TASK.
When the line containing "destruct (H Hurl) as (Hp & Hra & _)." is found in the data below, copy it and each line after it through the line containing "(displayed k) (requests k)).", exactly and with no others.

== SOURCE MATERIAL ==

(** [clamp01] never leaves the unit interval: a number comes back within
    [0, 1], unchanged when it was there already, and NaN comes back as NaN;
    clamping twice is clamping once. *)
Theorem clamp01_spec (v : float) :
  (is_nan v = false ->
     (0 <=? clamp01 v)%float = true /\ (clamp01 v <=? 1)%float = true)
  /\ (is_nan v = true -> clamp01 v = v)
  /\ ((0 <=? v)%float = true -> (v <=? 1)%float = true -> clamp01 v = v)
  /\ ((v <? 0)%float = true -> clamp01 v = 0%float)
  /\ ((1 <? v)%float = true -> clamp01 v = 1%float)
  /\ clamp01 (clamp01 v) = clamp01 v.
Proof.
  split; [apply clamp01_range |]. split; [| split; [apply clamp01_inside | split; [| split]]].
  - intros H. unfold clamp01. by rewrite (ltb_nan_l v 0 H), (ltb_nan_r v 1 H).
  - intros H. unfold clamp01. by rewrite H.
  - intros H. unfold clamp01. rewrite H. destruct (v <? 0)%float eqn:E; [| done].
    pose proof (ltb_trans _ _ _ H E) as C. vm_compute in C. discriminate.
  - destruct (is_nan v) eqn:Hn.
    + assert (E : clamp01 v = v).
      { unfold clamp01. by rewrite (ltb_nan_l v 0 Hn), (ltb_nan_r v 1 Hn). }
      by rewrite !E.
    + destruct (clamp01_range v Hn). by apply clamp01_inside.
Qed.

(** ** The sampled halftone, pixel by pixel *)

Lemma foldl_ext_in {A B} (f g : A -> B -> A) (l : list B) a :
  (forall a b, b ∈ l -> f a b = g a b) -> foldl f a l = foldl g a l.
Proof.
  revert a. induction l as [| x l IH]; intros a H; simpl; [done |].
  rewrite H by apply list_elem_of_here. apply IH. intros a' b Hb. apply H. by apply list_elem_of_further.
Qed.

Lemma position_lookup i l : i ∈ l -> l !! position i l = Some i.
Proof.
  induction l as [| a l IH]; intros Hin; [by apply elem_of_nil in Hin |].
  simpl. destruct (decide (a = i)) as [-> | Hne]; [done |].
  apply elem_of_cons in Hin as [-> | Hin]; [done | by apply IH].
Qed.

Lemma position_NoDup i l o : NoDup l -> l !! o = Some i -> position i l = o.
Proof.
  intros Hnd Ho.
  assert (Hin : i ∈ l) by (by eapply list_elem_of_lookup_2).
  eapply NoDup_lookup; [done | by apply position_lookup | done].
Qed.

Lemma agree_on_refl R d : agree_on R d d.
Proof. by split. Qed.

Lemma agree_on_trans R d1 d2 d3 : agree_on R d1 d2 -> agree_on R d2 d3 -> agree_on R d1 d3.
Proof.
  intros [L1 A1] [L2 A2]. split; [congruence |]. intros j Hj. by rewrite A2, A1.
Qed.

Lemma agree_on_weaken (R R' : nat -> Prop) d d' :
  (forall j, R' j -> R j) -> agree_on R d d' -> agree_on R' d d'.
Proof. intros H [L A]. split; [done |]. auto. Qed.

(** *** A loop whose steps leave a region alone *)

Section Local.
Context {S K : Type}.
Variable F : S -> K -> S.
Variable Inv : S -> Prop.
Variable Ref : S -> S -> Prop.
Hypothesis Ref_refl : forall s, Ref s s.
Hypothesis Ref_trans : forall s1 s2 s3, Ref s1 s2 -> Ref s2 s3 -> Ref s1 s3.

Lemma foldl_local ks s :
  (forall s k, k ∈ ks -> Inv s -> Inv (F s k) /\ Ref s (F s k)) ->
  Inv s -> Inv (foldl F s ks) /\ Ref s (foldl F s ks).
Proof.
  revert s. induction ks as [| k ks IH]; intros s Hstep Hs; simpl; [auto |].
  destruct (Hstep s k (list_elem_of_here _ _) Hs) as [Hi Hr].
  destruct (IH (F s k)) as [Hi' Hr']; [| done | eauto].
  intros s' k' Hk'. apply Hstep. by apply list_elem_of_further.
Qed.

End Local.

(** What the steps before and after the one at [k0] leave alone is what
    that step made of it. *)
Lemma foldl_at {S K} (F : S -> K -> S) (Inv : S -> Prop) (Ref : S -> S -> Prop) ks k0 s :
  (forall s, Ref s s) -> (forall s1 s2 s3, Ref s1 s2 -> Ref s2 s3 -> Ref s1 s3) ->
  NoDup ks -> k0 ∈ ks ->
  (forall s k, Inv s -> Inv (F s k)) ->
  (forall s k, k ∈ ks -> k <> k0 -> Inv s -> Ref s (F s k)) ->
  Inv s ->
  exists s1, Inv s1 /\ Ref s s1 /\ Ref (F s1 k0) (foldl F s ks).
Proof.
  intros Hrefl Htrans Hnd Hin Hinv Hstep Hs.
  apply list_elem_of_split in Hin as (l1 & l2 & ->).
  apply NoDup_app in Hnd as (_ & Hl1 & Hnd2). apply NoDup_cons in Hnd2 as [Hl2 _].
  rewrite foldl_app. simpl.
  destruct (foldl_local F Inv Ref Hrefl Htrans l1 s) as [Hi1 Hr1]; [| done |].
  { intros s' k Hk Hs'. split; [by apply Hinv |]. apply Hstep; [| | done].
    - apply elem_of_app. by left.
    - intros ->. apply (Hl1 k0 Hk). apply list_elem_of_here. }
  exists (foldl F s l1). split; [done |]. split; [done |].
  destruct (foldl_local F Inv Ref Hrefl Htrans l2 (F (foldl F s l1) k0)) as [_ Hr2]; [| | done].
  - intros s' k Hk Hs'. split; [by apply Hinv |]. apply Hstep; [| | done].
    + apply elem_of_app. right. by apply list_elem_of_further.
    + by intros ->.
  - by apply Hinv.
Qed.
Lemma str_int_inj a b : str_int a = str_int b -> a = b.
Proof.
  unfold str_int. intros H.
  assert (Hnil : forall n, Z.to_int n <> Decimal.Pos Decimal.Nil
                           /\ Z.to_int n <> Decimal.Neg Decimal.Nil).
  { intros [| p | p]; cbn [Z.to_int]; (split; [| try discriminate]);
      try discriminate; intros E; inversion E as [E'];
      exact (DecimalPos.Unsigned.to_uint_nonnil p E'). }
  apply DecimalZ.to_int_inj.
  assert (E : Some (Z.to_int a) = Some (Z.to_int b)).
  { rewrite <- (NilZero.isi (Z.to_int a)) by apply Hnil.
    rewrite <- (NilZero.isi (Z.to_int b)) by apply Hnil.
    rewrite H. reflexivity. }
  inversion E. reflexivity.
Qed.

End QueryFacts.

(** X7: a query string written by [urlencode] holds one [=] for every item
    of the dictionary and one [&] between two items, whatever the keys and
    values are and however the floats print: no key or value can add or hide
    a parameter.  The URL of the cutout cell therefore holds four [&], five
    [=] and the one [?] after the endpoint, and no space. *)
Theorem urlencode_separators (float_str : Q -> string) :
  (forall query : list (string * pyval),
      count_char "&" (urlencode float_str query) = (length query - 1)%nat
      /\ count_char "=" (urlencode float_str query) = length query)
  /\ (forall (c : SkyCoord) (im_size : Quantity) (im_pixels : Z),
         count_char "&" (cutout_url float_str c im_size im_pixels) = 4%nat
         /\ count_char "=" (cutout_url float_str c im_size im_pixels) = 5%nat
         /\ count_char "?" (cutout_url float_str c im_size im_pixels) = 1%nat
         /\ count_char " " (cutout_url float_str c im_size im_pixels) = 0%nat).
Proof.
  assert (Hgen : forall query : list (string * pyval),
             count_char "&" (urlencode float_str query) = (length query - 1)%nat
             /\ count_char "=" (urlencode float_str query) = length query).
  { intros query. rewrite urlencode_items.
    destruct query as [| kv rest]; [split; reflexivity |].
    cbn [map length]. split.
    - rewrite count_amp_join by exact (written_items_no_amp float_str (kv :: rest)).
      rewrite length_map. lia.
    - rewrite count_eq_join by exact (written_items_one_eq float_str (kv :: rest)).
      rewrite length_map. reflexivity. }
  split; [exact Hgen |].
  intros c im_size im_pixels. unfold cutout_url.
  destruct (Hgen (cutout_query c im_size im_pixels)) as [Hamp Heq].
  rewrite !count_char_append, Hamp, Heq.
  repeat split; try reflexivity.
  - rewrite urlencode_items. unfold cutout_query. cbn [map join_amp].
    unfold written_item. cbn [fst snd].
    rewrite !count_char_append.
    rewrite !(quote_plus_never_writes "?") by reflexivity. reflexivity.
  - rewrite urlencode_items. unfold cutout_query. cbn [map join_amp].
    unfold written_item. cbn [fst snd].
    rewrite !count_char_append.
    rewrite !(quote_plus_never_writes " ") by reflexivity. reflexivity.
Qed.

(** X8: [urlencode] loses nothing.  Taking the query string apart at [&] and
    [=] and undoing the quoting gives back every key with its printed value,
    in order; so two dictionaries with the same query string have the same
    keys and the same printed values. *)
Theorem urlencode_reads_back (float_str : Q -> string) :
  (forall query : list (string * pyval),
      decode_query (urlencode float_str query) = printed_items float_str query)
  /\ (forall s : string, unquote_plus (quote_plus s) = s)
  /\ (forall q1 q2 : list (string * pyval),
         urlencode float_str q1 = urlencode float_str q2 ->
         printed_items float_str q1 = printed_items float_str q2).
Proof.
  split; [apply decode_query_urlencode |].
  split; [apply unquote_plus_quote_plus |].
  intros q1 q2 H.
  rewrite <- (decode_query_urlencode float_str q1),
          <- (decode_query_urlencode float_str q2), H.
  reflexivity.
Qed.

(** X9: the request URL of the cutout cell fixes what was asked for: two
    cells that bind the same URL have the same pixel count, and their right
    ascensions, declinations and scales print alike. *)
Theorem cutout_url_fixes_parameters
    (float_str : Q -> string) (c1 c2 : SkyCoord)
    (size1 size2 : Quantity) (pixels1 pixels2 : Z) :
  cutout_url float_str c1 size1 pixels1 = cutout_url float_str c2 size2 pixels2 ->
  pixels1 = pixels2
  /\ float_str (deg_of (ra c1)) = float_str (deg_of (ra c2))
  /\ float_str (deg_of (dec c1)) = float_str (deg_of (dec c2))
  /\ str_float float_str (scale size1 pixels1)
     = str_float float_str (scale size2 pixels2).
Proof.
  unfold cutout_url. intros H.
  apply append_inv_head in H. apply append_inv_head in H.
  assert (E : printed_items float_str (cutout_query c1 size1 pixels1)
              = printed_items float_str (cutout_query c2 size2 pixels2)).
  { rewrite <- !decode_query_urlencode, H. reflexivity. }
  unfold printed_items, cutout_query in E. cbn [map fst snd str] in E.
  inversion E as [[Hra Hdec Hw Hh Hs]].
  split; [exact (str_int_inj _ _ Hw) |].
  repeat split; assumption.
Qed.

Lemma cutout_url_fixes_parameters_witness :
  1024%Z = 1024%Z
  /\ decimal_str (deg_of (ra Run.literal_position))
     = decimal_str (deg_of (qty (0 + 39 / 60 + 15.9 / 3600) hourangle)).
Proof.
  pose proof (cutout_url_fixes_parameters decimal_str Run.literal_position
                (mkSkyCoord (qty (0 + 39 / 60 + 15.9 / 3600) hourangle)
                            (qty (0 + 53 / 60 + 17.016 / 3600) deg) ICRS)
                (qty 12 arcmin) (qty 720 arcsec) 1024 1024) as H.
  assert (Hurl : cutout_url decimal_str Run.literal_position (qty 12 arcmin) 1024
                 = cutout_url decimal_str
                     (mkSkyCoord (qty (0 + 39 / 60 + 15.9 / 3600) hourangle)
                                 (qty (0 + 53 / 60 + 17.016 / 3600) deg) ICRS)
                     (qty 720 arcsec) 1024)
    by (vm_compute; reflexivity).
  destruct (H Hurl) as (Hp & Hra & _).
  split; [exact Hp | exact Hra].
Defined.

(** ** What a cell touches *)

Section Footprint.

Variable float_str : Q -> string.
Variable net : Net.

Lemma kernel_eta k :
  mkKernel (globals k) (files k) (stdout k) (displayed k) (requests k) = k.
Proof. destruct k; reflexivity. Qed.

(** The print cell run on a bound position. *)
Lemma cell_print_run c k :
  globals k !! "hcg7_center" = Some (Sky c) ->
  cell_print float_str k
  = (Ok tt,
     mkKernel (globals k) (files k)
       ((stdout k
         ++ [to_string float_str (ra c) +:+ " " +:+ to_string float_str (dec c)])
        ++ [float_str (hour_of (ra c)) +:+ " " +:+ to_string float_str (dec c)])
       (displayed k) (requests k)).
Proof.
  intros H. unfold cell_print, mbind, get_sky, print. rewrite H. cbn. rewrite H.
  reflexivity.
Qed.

===

WRITTEN ANSWER.
  destruct (H Hurl) as (Hp & Hra & _).
  split; [exact Hp | exact Hra].
Defined.

(** ** What a cell touches *)

Section Footprint.

Variable float_str : Q -> string.
Variable net : Net.

Lemma kernel_eta k :
  mkKernel (globals k) (files k) (stdout k) (displayed k) (requests k) = k.
Proof. destruct k; reflexivity. Qed.

(** The print cell run on a bound position. *)
Lemma cell_print_run c k :
  globals k !! "hcg7_center" = Some (Sky c) ->
  cell_print float_str k
  = (Ok tt,
     mkKernel (globals k) (files k)
       ((stdout k
         ++ [to_string float_str (ra c) +:+ " " +:+ to_string float_str (dec c)])
        ++ [float_str (hour_of (ra c)) +:+ " " +:+ to_string float_str (dec c)])
       (displayed k) (requests k)).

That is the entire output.